Answer: Styrofoam is composed of 98% air. When polystyrene dissolves in acetone, the air in the foam is released, thus compacting the Styrofoam into a solid which is much denser.

2. Consider Spectra, Allied-Signal Corporation’s HDPE fiber, used as liners for surgical gloves. Although the Spectra liner has a very high resistance to being cut, the polymer allows a surgeon to maintain a delicate sense of touch. The interesting thing is that Spectra is linear HDPE, which is usually associated with being rigid and not very flexible.

a. Suggest a reason why branched LDPE cannot be used in this application.

b. Offer a molecular level reason for why linear HDPE is successful in this application.

Answer:

a. Branched LDPE are softer and more flexible but have lower tensile strength, thus, during a surgery, it may break easily exposing surgeons to viruses or bacteria present.

b. The polymer chains in HDPE, on the other hand, are more linear. They pack closer together, resulting in greater intermolecular forces and a more “crystalline” structure. HDPE has greater tensile strength than LDPE.

3. When you try to stretch a piece of plastic bag, the length of the piece of plastic being pulled increases dramatically and the thickness decreases. Does the same thing happen when you pull on a piece of paper? Why or why not? Explain on a molecular level.

Answer: No it does not happen to paper. For plastic bags, the molecules are packed together with high degree of branching, thus creating a less strong intermolecular forces which results in lower tensile strength and increased ductility. This happens in the opposite manner for paper whereby paper has a low ductility characteristic.

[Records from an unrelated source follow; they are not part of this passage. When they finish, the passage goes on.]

(** The multiplication of the base point: with its table, its masks and its
    conditional copies, the code computes what the loop with branches computes,
    which skips the entries of index zero and starts at the first other one. *)
Lemma scalar_base_mult_spec scalar :
  scalar_base_mult scalar = default (kZero, kZero, kOne) (fold_left (base_round scalar) (seqZ 0 32) None) /\ jacobian_fe (scalar_base_mult scalar).
Proof.
  unfold scalar_base_mult. destruct (loop_simulates (scalar_base_round scalar) (base_round scalar) (kZero, kZero, kOne) (seqZ 0 32)) with (st := infinity) (n := @None jacobian)
    as [[Hf _] He]; [|split; [split_and!; auto with field|done]|done|by split].
  intros [q mask] n i Hs. unfold scalar_base_round, base_round.
  pose proof (simulates_double point_double i q mask n point_double_fe Hs) as Hd.
  destruct (scalar_base_add_simulates scalar i 0 0 _ _ ltac:(auto) Hd) as [H0 _].
  exact (scalar_base_add_simulates scalar i 32 270 _ _ ltac:(auto) H0).
Qed.

(** ** Multiples of any point *)

Lemma precompute_spec x y : fe x -> fe y ->
  length (precompute x y) = 16%nat /\ Forall jacobian_fe (precompute x y) /\ precompute x y !! 0%nat = Some (kZero, kZero, kZero).
Proof.
  intros Hx Hy. assert (jacobian_fe (kZero, kZero, kZero)) by (split_and!; auto with field).
  assert (jacobian_fe (x, y, kOne)) by (split_and!; auto with field).
  cbv [precompute fold_left precompute_step app nth Nat.div Nat.divmod fst snd]. split_and!; [done| |done].
  repeat (constructor; [auto 20 with field|]). constructor.
Qed.

(** The multiplication of a point in windows of four bits: the code with its
    table of sixteen multiples, its masks and its conditional copies computes what
    the loop with branches computes. *)
Lemma scalar_mult_spec x y scalar : fe x -> fe y ->
  scalar_mult x y scalar = default (kZero, kZero, kZero) (fold_left (mult_round (precompute x y) scalar) (Z.mul 4 <$> seqZ 0 64) None) /\
  jacobian_fe (scalar_mult x y scalar).
Proof.
  intros Hx Hy. destruct (precompute_spec x y Hx Hy) as (Hl & Hf & H0). unfold scalar_mult. cbv zeta.
  set (l := precompute x y) in *. clearbody l. assert (Forall jacobian_wide l) as Hw by (eapply Forall_impl; [exact Hf|]; apply jacobian_fe_words).
  destruct (loop_simulates (scalar_mult_round (concat (jacobian_words <$> l)) scalar) (mult_round l scalar) (kZero, kZero, kZero) (Z.mul 4 <$> seqZ 0 64))
    with (st := infinity) (n := @None jacobian) as [[Hq _] He]; [|split; [split_and!; auto with field|done]|done|by split].
  intros [q mask] n i Hs. unfold scalar_mult_round, mult_round. pose proof (mult_index_range scalar i) as Hi.
  set (index := mult_index scalar i) in *. clearbody index. cbv zeta.
  assert (l !! Z.to_nat index = Some (nth (Z.to_nat index) l (kZero, kZero, kZero))) as Hnth.
  { destruct (lookup_lt_is_Some_2 l (Z.to_nat index)) as [P HP]; [rewrite Hl; unfold is_index in Hi; lia|]. rewrite HP. f_equal. symmetry. by apply nth_lookup_Some. }
  rewrite (select_jacobian_spec l index _ Hl Hw Hi H0 Hnth). set (entry := nth (Z.to_nat index) l (kZero, kZero, kZero)) in *.
  assert (jacobian_fe entry) as He by (by apply (Forall_lookup_1 _ _ _ _ Hf) in Hnth).
  pose proof (simulates_double (fun q => point_double (point_double (point_double (point_double q)))) i q mask n ltac:(intros; do 4 apply point_double_fe; done) Hs) as Hd.
  destruct (accumulate_simulates (fun q => point_add q entry) _ _ _ entry index Hd He Hi ltac:(intros; by apply point_add_fe)) as [Ha Hz]. split; [exact Ha|].
  unfold add_entry. destruct (Z.eqb_spec index 0) as [->|]; [|done]. intros Hnone. rewrite (Hz eq_refl Hnone). cbn [fst].
  change (Z.to_nat 0) with 0%nat in Hnth. rewrite H0 in Hnth. by injection Hnth as <-.
Qed.

(** ** Affine results *)

Lemma felem_inv_fe l : fe l -> fe (felem_inv l).
Proof. intros Hl%fe_repr. by apply felem_inv_pow in Hl as [? _]. Qed.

4. A Teflon ear bone, fallopian tube, or heart valve? A Gore-Tex implant for the face or to repair a hernia? Some polymers are biocompatible and now used to replace or repair body parts.

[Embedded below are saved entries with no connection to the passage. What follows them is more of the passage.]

(* ===== verification/P256Fast.v ===== *)
(** Computations with the points of P-256 that a proof can run: residues as
    integers that are not reduced completely, points in Jacobian coordinates. *)

From Stdlib Require Import Zdiv Znumtheory Setoid Zmod.
From S2P Require Import Prelude Primes P256 P256Facts P256Ec P256Limbs P256Field P256Points P256Mult Curve P256Group.

(** ** Residues *)

Fixpoint split (n : nat) (z : Z) : list Z :=
  match n with
  | O => [z]
  | S n => Z.land z 0xffffffff :: split n (Z.shiftr z 32)
  end.
Definition join (r : list Z) : Z := fold_right (fun r z => r + Z.shiftl z 32) 0 r.

(** A number of up to 17 words is congruent to one of 8 that are hardly longer. *)
Definition red (z : Z) : Z :=
  match split 16 z with
  | [c0; c1; c2; c3; c4; c5; c6; c7; c8; c9; c10; c11; c12; c13; c14; c15; c16] =>
      join [c0 + c8 + c9 - c11 - c12 - c13 - c14 + 3 * c16;
            c1 + c9 + c10 - c12 - c13 - c14 - c15;
            c2 + c10 + c11 - c13 - c14 - c15 - c16;
            c3 - c8 - c9 + 2 * c11 + 2 * c12 + c13 - c15 - 4 * c16;
            c4 - c9 - c10 + 2 * c12 + 2 * c13 + c14 - c16;
            c5 - c10 - c11 + 2 * c13 + 2 * c14 + c15;
            c6 - c8 - c9 + c13 + 3 * c14 + 2 * c15 - 2 * c16;
            c7 + c8 - c10 - c11 - c12 - c13 + 3 * c15 + 5 * c16]
  | _ => 0
  end.

Lemma join_split n : forall z, join (split n z) = z.
Proof.
  induction n as [|n IH]; intros z; cbn [split join fold_right].
  - rewrite Z.shiftl_0_l. lia.
  - fold (join (split n (Z.shiftr z 32))). rewrite IH. change 0xffffffff with (Z.ones 32). rewrite Z.land_ones, Z.shiftr_div_pow2, Z.shiftl_mul_pow2 by lia.
    pose proof (Z.div_mod z (2 ^ 32)). lia.
Qed.
Lemma length_split n : forall z, length (split n z) = S n.
Proof. induction n as [|n IH]; intros z; cbn; [done|]. by rewrite IH. Qed.

Lemma p_words : p = let b := 2 ^ 32 in b ^ 8 - b ^ 7 + b ^ 6 + b ^ 3 - 1.
Proof. vm_compute. reflexivity. Qed.
Definition quotient (c8 c9 c10 c11 c12 c13 c14 c15 c16 : Z) : Z :=
  let b := 2 ^ 32 in
  c8 + c9 * (1 + b) + c10 * (b + b ^ 2) + c11 * (-1 + b ^ 2 + b ^ 3) + c12 * (-1 - b + b ^ 3 + b ^ 4)
  + c13 * (-1 - b - b ^ 2 + b ^ 4 + b ^ 5) + c14 * (-1 - b - b ^ 2 - b ^ 3 + b ^ 5 + b ^ 6)
  + c15 * (- b - b ^ 2 - b ^ 3 - b ^ 4 + b ^ 6 + b ^ 7) + c16 * (3 - b ^ 2 - b ^ 3 - b ^ 4 - b ^ 5 + b ^ 7 + b ^ 8).
Lemma red_spec z : red z =p z.
Proof.
  unfold red. pose proof (length_split 16 z) as Hl. pose proof (join_split 16 z) as Hj. set (l := split 16 z) in *. clearbody l.
  destruct l as [|c0 [|c1 [|c2 [|c3 [|c4 [|c5 [|c6 [|c7 [|c8 [|c9 [|c10 [|c11 [|c12 [|c13 [|c14 [|c15 [|c16 l]]]]]]]]]]]]]]]]]; try discriminate Hl. destruct l; [|discriminate Hl]. subst z. unfold join. cbn [fold_right]. rewrite !Z.shiftl_mul_pow2 by lia.
  symmetry. etransitivity; [|apply (eqm_add_p _ (quotient c8 c9 c10 c11 c12 c13 c14 c15 c16))]. apply eqm_of_eq. rewrite p_words. unfold quotient. cbv zeta.
  generalize (2 ^ 32). intros b. ring.
Qed.

#[global] Opaque red.
#[global] Instance red_proper : Proper (eqm p ==> eqm p) red.
Proof. intros a b Hab. by rewrite !red_spec. Qed.

Definition zerob (z : Z) : bool := red z mod p =? 0.
Lemma zerob_spec z : zerob z = true <-> z =p 0.
Proof. unfold zerob. rewrite Z.eqb_eq. change (red z =p 0 <-> z =p 0). by rewrite red_spec. Qed.

(** ** Points *)

Definition jdouble (J : Z * Z * Z) : Z * Z * Z :=
  let '(X, Y, Z) := J in
  let zz := red (Z.square Z) in
  let alpha := red (3 * (X + zz) * (X - zz)) in
  let yy := red (Z.square Y) in
  let beta := red (X * yy) in
  let X3 := red (Z.square alpha - 8 * beta) in
  (X3, red (alpha * (4 * beta - X3) - 8 * Z.square yy), red (2 * Y * Z)).
Definition jadd (J : Z * Z * Z) (x2 y2 : Z) : Z * Z * Z :=
  let '(X1, Y1, Z1) := J in
  let zz := red (Z.square Z1) in
  let h := red (x2 * zz - X1) in
  let r := red (2 * (y2 * red (zz * Z1) - Y1)) in
  let hh := red (Z.square h) in
  let hhh := red (h * hh) in
  let v := red (X1 * hh) in
  let X3 := red (Z.square r - 4 * hhh - 8 * v) in
  (X3, red (r * (4 * v - X3) - 8 * Y1 * hhh), red (2 * Z1 * h)).

Definition jrepr (P : jacobian) (J : Z * Z * Z) : Prop := reprJ P J.1.1 J.1.2 J.2.
(** The coordinates stand for a point. *)
Definition jstands (J : Z * Z * Z) (A : point) : Prop := exists P, jrepr P J /\ stands P A.

Lemma jdouble_repr P J : jrepr P J -> jrepr (point_double P) (jdouble J).
Proof.
  destruct J as [[X Y] Z]. intros HP%point_double_repr. cbv zeta in HP. unfold jrepr, jdouble in *. cbv zeta. cbn [fst snd] in *.
  rewrite !Z.square_spec, !red_spec. revert HP. apply reprJ_proper; [done|ringp..].
Qed.
Lemma jadd_repr P J x2 y2 x y : jrepr P J -> repr x x2 -> repr y y2 -> jrepr (point_add_mixed P x y) (jadd J x2 y2).
Proof.
  destruct J as [[X1 Y1] Z1]. intros HP Hx Hy. pose proof (point_add_mixed_repr P x y X1 Y1 Z1 x2 y2 HP Hx Hy) as HR. cbv zeta in HR.
  unfold jrepr, jadd in *. cbv zeta. cbn [fst snd] in *.
  rewrite !Z.square_spec, !red_spec. revert HR. apply reprJ_proper; [done|unfold add_Y, add_X; ringp..].
Qed.

Lemma repr_exists z : exists l, repr l z.
Proof.
  assert (forall k, 0 <= k -> exists l, repr l k) as Hk.
  { apply natlike_ind; [exists (felem_diff kOne kOne); apply (repr_diff kOne kOne 1 1); apply repr_one|]. intros k Hk [l Hl]. exists (felem_sum l kOne).
    unfold Z.succ. apply repr_sum; [done|apply repr_one]. }
  destruct (Hk (z mod p)) as [l Hl]; [apply Z.mod_pos_bound, p_pos|]. exists l. eapply repr_eq; [exact Hl|]. apply Z.mod_mod. pose proof p_pos. lia.
Qed.

(** ** Programs *)

(** Doubling, and adding a point given with its factor. *)
Inductive jop := Dbl | Add (k x y : Z).

Definition jstep (J : Z * Z * Z) (o : jop) : Z * Z * Z :=
  match o with
  | Dbl => jdouble J
  | Add _ x y => jadd J x y
  end.
Definition kstep (k : Z) (o : jop) : Z :=
  match o with
  | Dbl => 2 * k
  | Add j _ _ => k + j
  end.
Definition jrun : list jop -> Z * Z * Z -> Z * Z * Z := fold_left jstep.
Definition krun : list jop -> Z -> Z := fold_left kstep.

(** [Z] is a product: once it is zero it stays zero. *)
Lemma jstep_Z J o : J.2 =p 0 -> (jstep J o).2 =p 0.
Proof.
  destruct J as [[X Y] Z], o; cbn [snd jstep]; unfold jdouble, jadd; cbv zeta; cbn [snd]; intros HZ; rewrite ?Z.square_spec, !red_spec, HZ; ringp.
Qed.
Lemma jrun_Z ops : forall J, J.2 =p 0 -> (jrun ops J).2 =p 0.
Proof. induction ops as [|o ops IH]; intros J HJ; [done|]. by apply IH, jstep_Z. Qed.

Lemma stands_finite P A Z : stands P A -> repr P.2 Z -> ~ Z =p 0 -> A <> None.
Proof.
  intros HP HZ Hn ->. destruct HP as (X & Y & Z' & (_ & _ & [_ HZ']) & H0). destruct HZ as [_ HZ]. apply Hn. by rewrite <- HZ, HZ'.
Qed.

Section Multiples.
Context (B : point) (HB : is_curve_point B).

Definition good_op (o : jop) : Prop :=
  match o with
  | Dbl => True
  | Add k x y => 0 <= k /\ multiple k B = Some (of_Z x, of_Z y)
  end.

Lemma jdouble_stands J k : 0 <= k -> jstands J (multiple k B) -> ~ (jdouble J).2 =p 0 -> jstands (jdouble J) (multiple (2 * k) B).
Proof.
  intros Hk (P & HJ & HP) Hn. exists (point_double P). split; [by apply jdouble_repr|]. rewrite multiple_double by done. apply stands_double; [done|].
  destruct J as [[X Y] Z]. unfold jdouble in Hn. cbv zeta in Hn. cbn [snd] in Hn. rewrite red_spec in Hn. destruct (multiple k B) as [[x y]|] eqn:E.
  - intros Ho. injection Ho as Ho. apply Hn. destruct HP as (X' & Y' & Z' & Zi & HP & HZ & HX & HY). destruct HJ as (_ & [_ HJY] & _), HP as (_ & [_ HPY] & _).
    assert (y = Zmod.zero) as Hy.
    { destruct (Fp_product (Zmod.add Zmod.one Zmod.one) y) as [?%Fp_two|]; [|done|done]. transitivity (Zmod.add y y); [ring|]. rewrite Ho at 2. ring. }
    assert (Y =p 0) as HY0; [|rewrite HY0; ringp]. rewrite <- HJY, HPY, HY, Hy. rewrite <- of_Z_0. assert (Zmod.unsigned (of_Z 0) =p 0) as ->; [|ringp].
    apply of_Z_eq, of_Z_unsigned.
  - intros _. eapply stands_finite; [exact HP|apply HJ| |done]. cbn [snd]. intros HZ. apply Hn. rewrite HZ. ringp.
Qed.

Lemma jadd_stands J k j x y : 0 <= k -> jstands J (multiple k B) -> good_op (Add j x y) -> ~ (jadd J x y).2 =p 0 ->
  jstands (jadd J x y) (multiple (k + j) B).
Proof.
  intros Hk (P & HJ & HP) [Hj Hxy] Hn. destruct (repr_exists x) as [lx Hlx], (repr_exists y) as [ly Hly].
  exists (point_add_mixed P lx ly). split; [by apply jadd_repr|]. rewrite multiple_add, Hxy by done.
  assert (forall z, Zmod.unsigned (of_Z z) =p z) as Hz by (intros z; apply of_Z_eq, of_Z_unsigned).
  apply stands_add_mixed; [done|by rewrite Hz|by rewrite Hz|by apply multiple_curve|rewrite <- Hxy; by apply multiple_curve|].
  destruct J as [[X Y] Z]. unfold jadd in Hn. cbv zeta in Hn. cbn [snd] in Hn. rewrite ?Z.square_spec, !red_spec in Hn.
  assert (multiple k B <> None) as Hfin.
  { eapply stands_finite; [exact HP|apply HJ|]. cbn [snd]. intros HZ. apply Hn. rewrite HZ. ringp. }
  destruct (multiple k B) as [[x1 y1]|] eqn:E; [|done]. assert (x1 <> of_Z x) as Hx.
  { intros ->. apply Hn. destruct HP as (X' & Y' & Z' & Zi & HP & HZ & HX & HY). destruct HJ as ([_ HJX] & _ & [_ HJZ]), HP as ([_ HPX] & _ & [_ HPZ]).
    cbn [fst snd] in *. rewrite Hz in HX. rewrite <- HJX, <- HJZ, HPX, HPZ, HX. ringp. }
  split_and!; [done|done|congruence|cbn; congruence].
Qed.

Lemma jrun_sound ops : forall J k, 0 <= k -> jstands J (multiple k B) -> Forall good_op ops -> ~ (jrun ops J).2 =p 0 ->
  jstands (jrun ops J) (multiple (krun ops k) B) /\ 0 <= krun ops k.
Proof.
  induction ops as [|o ops IH]; intros J k Hk HJ Hops Hn; [done|]. apply Forall_cons in Hops as [Ho Hops]. unfold jrun, krun in *. cbn [fold_left] in *.
  assert (~ (jstep J o).2 =p 0) as Hn1 by (intros H0; by apply Hn, jrun_Z).
  apply IH; [|..|done|done]; destruct o as [|j x y]; cbn [kstep jstep] in *; [lia|destruct Ho; lia|by apply jdouble_stands|by apply jadd_stands].
Qed.

(** Starting from an affine point. *)
Lemma jstands_affine k x y : multiple k B = Some (of_Z x, of_Z y) -> jstands (x, y, 1) (multiple k B).
Proof.
  intros ->. destruct (repr_exists x) as [lx Hlx], (repr_exists y) as [ly Hly]. exists (lx, ly, kOne). split; [by split_and!; [..|apply repr_one]|].
  eapply is_point_of; [|done|done]. exists x, y, 1, 1. split; [split_and!; [done|done|apply repr_one]|]. split_and!; ringp.
Qed.
End Multiples.

(** The point is (x, y). *)
Lemma jstands_is J A x y : jstands J A -> ~ J.2 =p 0 -> J.1.1 - x * J.2 * J.2 =p 0 -> J.1.2 - y * J.2 * J.2 * J.2 =p 0 -> A = Some (of_Z x, of_Z y).
Proof.
  destruct J as [[X Y] Z]. cbn [fst snd]. intros (P & HJ & HP) Hn HX%eqm_sub_0 HY%eqm_sub_0. destruct A as [[x1 y1]|].
  2: { by destruct (stands_finite P None Z HP (proj2 (proj2 HJ)) Hn). }
  destruct HP as (X' & Y' & Z' & Zi & HP & HZ & HX' & HY'). destruct HJ as ([_ HJX] & [_ HJY] & [_ HJZ]), HP as ([_ HPX] & [_ HPY] & [_ HPZ]). cbn [fst snd] in *.
  assert (Z =p Z') as HZZ by (by rewrite <- HJZ, HPZ). assert (X =p X') as HXX by (by rewrite <- HJX, HPX). assert (Y =p Y') as HYY by (by rewrite <- HJY, HPY).
  do 2 f_equal; [rewrite <- (of_Z_unsigned x1)|rewrite <- (of_Z_unsigned y1)]; apply of_Z_eq.
  - apply eqm_sub_0, (eqm_cancel _ (Z' * Z') (Zi * Zi)); [transitivity ((Z' * Zi) * (Z' * Zi)); [ringp|by rewrite HZ]|].
    transitivity (Zmod.unsigned x1 * Z' * Z' - x * Z' * Z'); [ringp|]. rewrite <- HX', <- HZZ, <- HX, HXX. ringp.
  - apply eqm_sub_0, (eqm_cancel _ (Z' * Z' * Z') (Zi * Zi * Zi)); [transitivity ((Z' * Zi) * (Z' * Zi) * (Z' * Zi)); [ringp|by rewrite HZ]|].
    transitivity (Zmod.unsigned y1 * Z' * Z' * Z' - y * Z' * Z' * Z'); [ringp|]. rewrite <- HY', <- HZZ, <- HY, HYY. ringp.
Qed.

(** Two points are the same. *)
Lemma jstands_same J J' A A' : jstands J A -> jstands J' A' -> ~ J.2 =p 0 -> ~ J'.2 =p 0 ->
  J.1.1 * J'.2 * J'.2 - J'.1.1 * J.2 * J.2 =p 0 -> J.1.2 * J'.2 * J'.2 * J'.2 - J'.1.2 * J.2 * J.2 * J.2 =p 0 -> A = A'.
Proof.
  intros HJ (P & HJ' & HP) Hn Hn' HX HY. apply (proj1 (eqm_sub_0 _ _)) in HX, HY. destruct A' as [[x y]|].
  2: { by destruct (stands_finite P None _ HP (proj2 (proj2 HJ')) Hn'). }
  destruct HP as (X2 & Y2 & Z2 & Zi & HP & HZ & HX2 & HY2). destruct HJ' as ([_ HJX] & [_ HJY] & [_ HJZ]), HP as ([_ HPX] & [_ HPY] & [_ HPZ]).
  rewrite <- (of_Z_unsigned x), <- (of_Z_unsigned y). destruct J as [[X Y] Z], J' as [[X' Y'] Z']. cbn [fst snd] in *.
  assert (Z' =p Z2) as HZZ by (by rewrite <- HJZ, HPZ). assert (X' =p X2) as HXX by (by rewrite <- HJX, HPX). assert (Y' =p Y2) as HYY by (by rewrite <- HJY, HPY).
  eapply jstands_is; [exact HJ|exact Hn|..]; cbn [fst snd].
  - apply (eqm_cancel _ (Z2 * Z2) (Zi * Zi)); [transitivity ((Z2 * Zi) * (Z2 * Zi)); [ringp|by rewrite HZ]|].
    transitivity (X * Z2 * Z2 - Zmod.unsigned x * Z2 * Z2 * Z * Z); [ringp|]. rewrite <- HX2, <- HZZ, HX, HXX. ringp.
  - apply (eqm_cancel _ (Z2 * Z2 * Z2) (Zi * Zi * Zi)); [transitivity ((Z2 * Zi) * (Z2 * Zi) * (Z2 * Zi)); [ringp|by rewrite HZ]|].
    transitivity (Y * Z2 * Z2 * Z2 - Zmod.unsigned y * Z2 * Z2 * Z2 * Z * Z * Z); [ringp|]. rewrite <- HY2, <- HZZ, HY, HYY. ringp.
Qed.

a. List four properties that would be desirable for polymers used within the human body.

b. Other polymers may be used outside your body, but in close contact with it. For example, no surgeon is needed for you to use your contact lenses—you insert, remove, clean, and store them yourself. From which polymers are contact lenses made? What properties are desirable in these materials? Either a call to an optometrist or a search on the Web may provide some answers.

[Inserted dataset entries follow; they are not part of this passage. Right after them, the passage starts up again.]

(** C27. The sum of two multiples that signatures are checked with: for factors below the
    order and a second point on the curve, the code gives back the coordinates of
    n1 G + n2 (x, y) in the group of the curve, whatever the two points are, also when
    a factor is zero, when the points are equal and when they are opposite. *)
Theorem p256_points_mul_vartime_spec n1 n2 x y : number n1 -> number n2 -> number x -> number y -> val n1 < order -> val n2 < order -> on_curve (val x) (val y) ->
  exists rx ry, p256_points_mul_vartime n1 n2 x y = Some (rx, ry) /\ number rx /\ number ry /\
    (val rx, val ry) = coordinates (add_points (multiple (val n1) G) (multiple (val n2) (key_point x y))).
Proof. apply points_mul_group. Qed.

(** The coordinates of the base point as numbers of the code. *)
Definition base_x : p256_int := [0xd898c296; 0xf4a13945; 0x2deb33a0; 0x77037d81; 0x63a440f2; 0xf8bce6e5; 0xe12c4247; 0x6b17d1f2].
Definition base_y : p256_int := [0x37bf51f5; 0xcbb64068; 0x6b315ece; 0x2bce3357; 0x7c0f9e16; 0x8ee7eb4a; 0xfe1a7f9b; 0x4fe342e2].
Lemma base_numbers : number base_x /\ number base_y /\ on_curve (val base_x) (val base_y).
Proof. split_and!; try (apply (bool_decide_unpack _); vm_compute; exact I); split_and!; vm_compute; reflexivity. Qed.
Lemma base_key : key_point base_x base_y = G.
Proof. unfold key_point, G. do 3 f_equal. Qed.

Lemma unsigned_small z : 0 <= z < p -> Zmod.unsigned (of_Z z) = z.
Proof. intros Hz. unfold of_Z. rewrite Zmod.unsigned_of_Z. by apply Z.mod_small. Qed.
Lemma coordinates_G : coordinates G = (Gx, Gy).
Proof. unfold G, coordinates. by rewrite !unsigned_small by (split; by vm_compute). Qed.

Lemma p256_points_mul_vartime_spec_witness : exists rx ry, p256_points_mul_vartime P256_ONE P256_ZERO base_x base_y = Some (rx, ry) /\ val rx = Gx /\ val ry = Gy.
Proof.
  destruct base_numbers as (Hx & Hy & Hc).
  destruct (p256_points_mul_vartime_spec P256_ONE P256_ZERO base_x base_y) as (rx & ry & He & _ & _ & Hr);
    [apply (bool_decide_unpack _); vm_compute; exact I..|exact Hx|exact Hy|vm_compute; reflexivity|vm_compute; reflexivity|exact Hc|].
  exists rx, ry. split; [exact He|]. change (val P256_ONE) with 1 in Hr. change (val P256_ZERO) with 0 in Hr. rewrite pmul_1, pmul_0, padd_None_r in Hr.
  rewrite coordinates_G in Hr. injection Hr as Hrx Hry. split; [exact Hrx|exact Hry].
Defined.

(** The multiples of the base point and of any point of the curve: the code gives
    back their coordinates. *)
Theorem p256_point_mul_spec k x y : number k -> number x -> number y -> 0 < val k < order -> on_curve (val x) (val y) ->
  (val (p256_base_point_mul k).1, val (p256_base_point_mul k).2) = coordinates (multiple (val k) G) /\
  (val (p256_point_mul k x y).1, val (p256_point_mul k x y).2) = coordinates (multiple (val k) (key_point x y)).
Proof.
  intros Hk Hx Hy Hb Hc. split; apply affine_of_stands; [by apply scalar_base_mult_holds|].
  apply scalar_mult_holds; try done; [by apply key_point_curve|by apply key_point_affine|apply (repr_to_montgomery x Hx)|apply (repr_to_montgomery y Hy)].
Qed.
Lemma p256_point_mul_spec_witness :
  (val (p256_point_mul P256_ONE base_x base_y).1, val (p256_point_mul P256_ONE base_x base_y).2) = coordinates (multiple 1 (key_point base_x base_y)).
Proof.
  destruct base_numbers as (Hx & Hy & Hc). refine (proj2 (p256_point_mul_spec P256_ONE base_x base_y _ Hx Hy _ Hc)).
  - apply (bool_decide_unpack _). vm_compute. exact I.
  - split; vm_compute; reflexivity.
Defined.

c. What is the difference in the material used in “hard” and “soft” contact lenses? How do the differences in properties affect the ease of wearing of contact lenses?

Answer:

a. The properties are (1) stable over time of intended use, (2) non-toxic, (3) inert and (4) light. Other factors to consider are low cost, lack of solubility in body fluids, and the ease of implantation.

b. Polymethyl methacrylate (PMMA), one of the earliest polymers used for rigid gas permeable lenses. Silicone-acrylate materials now are more commonly used under trade names such as Kolfocon. Desirable properties include being nontoxic, permeable to oxygen, comfortable to wear, and inexpensive. Also desirable is the ability to conform to the shape of the eye and to be easily cleaned.

c. Hard contact lenses are typically made of PMMA, a rigid non-gas permeable plastic. The soft contact lenses that replaced them are made of silicone, which is flexible and allows oxygen to reach the eye. Because of these properties, the soft lenses tend to be more comfortable.